*TASK TO COMPLETE:*
Return only the lines of the listing below that run from the line with "Lemma ascend_spec fuel" through the line with "inside op' /\", both ends included, exactly as written.

*TASK DATA:*
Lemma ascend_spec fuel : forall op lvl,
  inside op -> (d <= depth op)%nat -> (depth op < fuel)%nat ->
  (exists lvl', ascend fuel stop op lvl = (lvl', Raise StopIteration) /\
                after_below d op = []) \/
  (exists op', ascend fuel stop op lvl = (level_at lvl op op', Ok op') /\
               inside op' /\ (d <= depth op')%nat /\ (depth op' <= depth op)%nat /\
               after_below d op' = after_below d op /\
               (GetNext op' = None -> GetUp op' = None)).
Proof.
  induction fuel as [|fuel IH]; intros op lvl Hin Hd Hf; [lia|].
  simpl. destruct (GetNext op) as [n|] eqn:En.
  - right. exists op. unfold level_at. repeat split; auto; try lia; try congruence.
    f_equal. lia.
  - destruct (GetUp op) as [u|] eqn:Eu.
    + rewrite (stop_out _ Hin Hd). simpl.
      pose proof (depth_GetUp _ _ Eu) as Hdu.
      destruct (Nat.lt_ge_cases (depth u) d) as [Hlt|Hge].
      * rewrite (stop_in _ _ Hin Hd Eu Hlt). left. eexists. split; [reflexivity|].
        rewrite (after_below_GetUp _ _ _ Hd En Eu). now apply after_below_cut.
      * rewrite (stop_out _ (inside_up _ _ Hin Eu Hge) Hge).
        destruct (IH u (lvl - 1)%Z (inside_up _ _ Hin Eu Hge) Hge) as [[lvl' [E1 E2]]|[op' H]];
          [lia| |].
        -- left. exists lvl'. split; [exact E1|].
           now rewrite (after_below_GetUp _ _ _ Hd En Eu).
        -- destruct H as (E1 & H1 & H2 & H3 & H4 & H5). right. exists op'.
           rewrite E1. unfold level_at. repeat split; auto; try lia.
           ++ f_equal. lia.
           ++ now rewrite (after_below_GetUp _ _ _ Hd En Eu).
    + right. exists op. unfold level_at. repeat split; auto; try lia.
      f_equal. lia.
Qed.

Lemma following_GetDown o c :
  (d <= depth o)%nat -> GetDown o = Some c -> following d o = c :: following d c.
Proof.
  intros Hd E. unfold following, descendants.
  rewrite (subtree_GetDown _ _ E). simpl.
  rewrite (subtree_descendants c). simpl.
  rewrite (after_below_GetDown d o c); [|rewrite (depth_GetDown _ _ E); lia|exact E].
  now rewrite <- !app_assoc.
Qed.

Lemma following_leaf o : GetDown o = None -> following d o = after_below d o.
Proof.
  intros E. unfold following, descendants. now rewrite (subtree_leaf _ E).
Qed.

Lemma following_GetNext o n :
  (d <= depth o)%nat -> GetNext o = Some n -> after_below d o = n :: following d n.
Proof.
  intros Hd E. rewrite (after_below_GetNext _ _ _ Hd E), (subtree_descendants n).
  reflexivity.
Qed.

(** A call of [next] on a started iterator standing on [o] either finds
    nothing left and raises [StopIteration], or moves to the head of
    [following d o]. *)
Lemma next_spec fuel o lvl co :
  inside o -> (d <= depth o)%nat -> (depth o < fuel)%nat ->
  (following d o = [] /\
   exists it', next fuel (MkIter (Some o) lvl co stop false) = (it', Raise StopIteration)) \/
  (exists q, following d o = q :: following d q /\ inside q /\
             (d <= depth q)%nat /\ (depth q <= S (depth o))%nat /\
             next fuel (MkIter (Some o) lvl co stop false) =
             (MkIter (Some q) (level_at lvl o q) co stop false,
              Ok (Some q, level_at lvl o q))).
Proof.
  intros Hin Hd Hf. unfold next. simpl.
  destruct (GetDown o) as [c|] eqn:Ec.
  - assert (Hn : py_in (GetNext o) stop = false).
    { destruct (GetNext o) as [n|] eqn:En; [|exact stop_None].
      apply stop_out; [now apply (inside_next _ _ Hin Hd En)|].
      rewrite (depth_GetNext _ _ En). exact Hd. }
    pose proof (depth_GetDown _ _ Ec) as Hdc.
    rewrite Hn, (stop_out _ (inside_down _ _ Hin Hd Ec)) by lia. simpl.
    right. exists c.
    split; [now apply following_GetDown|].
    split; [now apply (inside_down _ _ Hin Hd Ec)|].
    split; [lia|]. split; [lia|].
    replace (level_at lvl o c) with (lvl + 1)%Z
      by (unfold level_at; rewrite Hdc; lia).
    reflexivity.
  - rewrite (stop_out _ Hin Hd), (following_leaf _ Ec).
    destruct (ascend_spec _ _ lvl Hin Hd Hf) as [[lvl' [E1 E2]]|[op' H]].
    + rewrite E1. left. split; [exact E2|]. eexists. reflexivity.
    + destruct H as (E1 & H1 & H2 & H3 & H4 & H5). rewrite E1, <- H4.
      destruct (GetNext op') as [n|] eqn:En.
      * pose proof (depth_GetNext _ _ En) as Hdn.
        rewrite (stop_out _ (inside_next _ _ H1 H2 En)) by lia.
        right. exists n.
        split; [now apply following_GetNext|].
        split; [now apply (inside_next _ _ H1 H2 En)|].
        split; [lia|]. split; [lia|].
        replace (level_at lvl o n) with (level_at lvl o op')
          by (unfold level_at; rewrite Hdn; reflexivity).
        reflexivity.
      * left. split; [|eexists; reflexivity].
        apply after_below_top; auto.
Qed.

==

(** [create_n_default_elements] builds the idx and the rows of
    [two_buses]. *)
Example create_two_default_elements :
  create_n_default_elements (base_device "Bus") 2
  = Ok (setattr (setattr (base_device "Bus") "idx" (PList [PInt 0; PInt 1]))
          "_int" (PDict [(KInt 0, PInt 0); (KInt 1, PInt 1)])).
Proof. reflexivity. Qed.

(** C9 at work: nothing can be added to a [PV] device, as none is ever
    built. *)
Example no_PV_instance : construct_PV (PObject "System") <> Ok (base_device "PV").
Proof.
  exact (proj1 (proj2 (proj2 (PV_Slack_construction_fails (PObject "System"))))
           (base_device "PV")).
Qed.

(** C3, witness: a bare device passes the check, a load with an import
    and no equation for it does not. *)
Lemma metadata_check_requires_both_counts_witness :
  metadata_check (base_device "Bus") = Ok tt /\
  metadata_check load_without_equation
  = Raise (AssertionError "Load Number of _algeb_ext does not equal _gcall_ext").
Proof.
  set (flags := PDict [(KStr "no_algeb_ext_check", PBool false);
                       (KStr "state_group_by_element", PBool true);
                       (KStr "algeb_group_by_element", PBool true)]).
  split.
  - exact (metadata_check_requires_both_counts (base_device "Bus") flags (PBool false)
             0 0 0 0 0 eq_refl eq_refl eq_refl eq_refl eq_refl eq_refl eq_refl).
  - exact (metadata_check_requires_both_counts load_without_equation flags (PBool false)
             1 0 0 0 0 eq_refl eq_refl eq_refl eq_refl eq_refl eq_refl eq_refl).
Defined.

--

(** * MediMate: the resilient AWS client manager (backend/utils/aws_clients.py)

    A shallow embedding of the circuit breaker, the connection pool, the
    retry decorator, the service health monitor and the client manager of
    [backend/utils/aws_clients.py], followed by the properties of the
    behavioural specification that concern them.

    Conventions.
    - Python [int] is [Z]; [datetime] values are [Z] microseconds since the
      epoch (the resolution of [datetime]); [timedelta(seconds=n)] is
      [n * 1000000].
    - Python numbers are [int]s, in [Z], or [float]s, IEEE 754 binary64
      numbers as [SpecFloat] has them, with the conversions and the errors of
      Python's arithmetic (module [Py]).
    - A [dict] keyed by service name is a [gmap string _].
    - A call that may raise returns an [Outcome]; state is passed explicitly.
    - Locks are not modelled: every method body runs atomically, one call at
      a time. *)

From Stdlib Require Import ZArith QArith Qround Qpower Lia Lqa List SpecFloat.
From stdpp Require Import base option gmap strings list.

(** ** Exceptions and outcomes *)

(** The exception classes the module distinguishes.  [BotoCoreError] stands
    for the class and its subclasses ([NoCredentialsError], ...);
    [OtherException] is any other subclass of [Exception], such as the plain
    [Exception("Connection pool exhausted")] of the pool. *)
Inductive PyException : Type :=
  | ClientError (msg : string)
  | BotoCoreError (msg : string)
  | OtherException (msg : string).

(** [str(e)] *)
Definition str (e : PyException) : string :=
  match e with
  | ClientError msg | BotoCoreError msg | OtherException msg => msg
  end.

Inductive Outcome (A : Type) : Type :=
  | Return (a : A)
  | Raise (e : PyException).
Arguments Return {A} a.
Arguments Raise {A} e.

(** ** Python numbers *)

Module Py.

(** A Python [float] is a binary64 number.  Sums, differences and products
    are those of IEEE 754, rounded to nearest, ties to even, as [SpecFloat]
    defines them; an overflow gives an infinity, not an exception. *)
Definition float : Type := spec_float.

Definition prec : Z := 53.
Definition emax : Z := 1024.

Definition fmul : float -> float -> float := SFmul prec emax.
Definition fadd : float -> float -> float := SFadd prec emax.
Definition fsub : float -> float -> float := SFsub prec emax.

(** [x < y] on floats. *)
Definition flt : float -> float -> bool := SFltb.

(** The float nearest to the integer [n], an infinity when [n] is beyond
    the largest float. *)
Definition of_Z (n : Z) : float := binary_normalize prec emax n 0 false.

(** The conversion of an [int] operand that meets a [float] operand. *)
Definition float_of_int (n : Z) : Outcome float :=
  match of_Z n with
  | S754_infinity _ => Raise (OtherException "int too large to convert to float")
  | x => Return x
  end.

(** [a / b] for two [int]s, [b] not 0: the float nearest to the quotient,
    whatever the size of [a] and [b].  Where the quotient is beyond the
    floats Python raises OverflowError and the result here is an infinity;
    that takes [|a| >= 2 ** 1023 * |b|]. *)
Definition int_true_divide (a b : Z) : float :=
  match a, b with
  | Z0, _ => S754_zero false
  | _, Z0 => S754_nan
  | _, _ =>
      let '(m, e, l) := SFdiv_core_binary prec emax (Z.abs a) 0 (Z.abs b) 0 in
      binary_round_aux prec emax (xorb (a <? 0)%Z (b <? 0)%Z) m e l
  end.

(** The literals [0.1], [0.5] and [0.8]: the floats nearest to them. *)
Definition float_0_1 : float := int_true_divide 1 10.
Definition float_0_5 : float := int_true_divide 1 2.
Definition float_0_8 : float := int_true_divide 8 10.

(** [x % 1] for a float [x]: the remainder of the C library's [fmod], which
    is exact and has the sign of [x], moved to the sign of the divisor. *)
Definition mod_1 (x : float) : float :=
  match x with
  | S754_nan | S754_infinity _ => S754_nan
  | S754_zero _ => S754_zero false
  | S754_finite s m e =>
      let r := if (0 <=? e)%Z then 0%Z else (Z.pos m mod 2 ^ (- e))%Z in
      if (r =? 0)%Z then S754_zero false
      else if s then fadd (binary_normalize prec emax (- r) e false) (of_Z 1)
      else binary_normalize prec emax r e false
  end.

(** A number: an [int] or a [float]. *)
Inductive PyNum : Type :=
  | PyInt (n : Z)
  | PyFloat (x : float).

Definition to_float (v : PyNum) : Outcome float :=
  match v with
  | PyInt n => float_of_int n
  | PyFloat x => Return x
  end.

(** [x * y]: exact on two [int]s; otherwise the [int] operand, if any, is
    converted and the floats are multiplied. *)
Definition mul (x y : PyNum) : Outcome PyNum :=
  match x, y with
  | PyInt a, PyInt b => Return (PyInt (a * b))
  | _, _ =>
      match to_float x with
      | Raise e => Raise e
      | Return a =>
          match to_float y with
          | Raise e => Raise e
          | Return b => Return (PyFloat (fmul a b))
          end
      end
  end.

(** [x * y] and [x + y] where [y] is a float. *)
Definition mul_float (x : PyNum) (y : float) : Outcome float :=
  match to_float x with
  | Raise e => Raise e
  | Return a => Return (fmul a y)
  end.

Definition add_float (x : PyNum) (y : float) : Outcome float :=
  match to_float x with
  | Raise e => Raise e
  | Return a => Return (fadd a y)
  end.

*ANSWER SECTION:*
Lemma ascend_spec fuel : forall op lvl,
  inside op -> (d <= depth op)%nat -> (depth op < fuel)%nat ->
  (exists lvl', ascend fuel stop op lvl = (lvl', Raise StopIteration) /\
                after_below d op = []) \/
  (exists op', ascend fuel stop op lvl = (level_at lvl op op', Ok op') /\
               inside op' /\ (d <= depth op')%nat /\ (depth op' <= depth op)%nat /\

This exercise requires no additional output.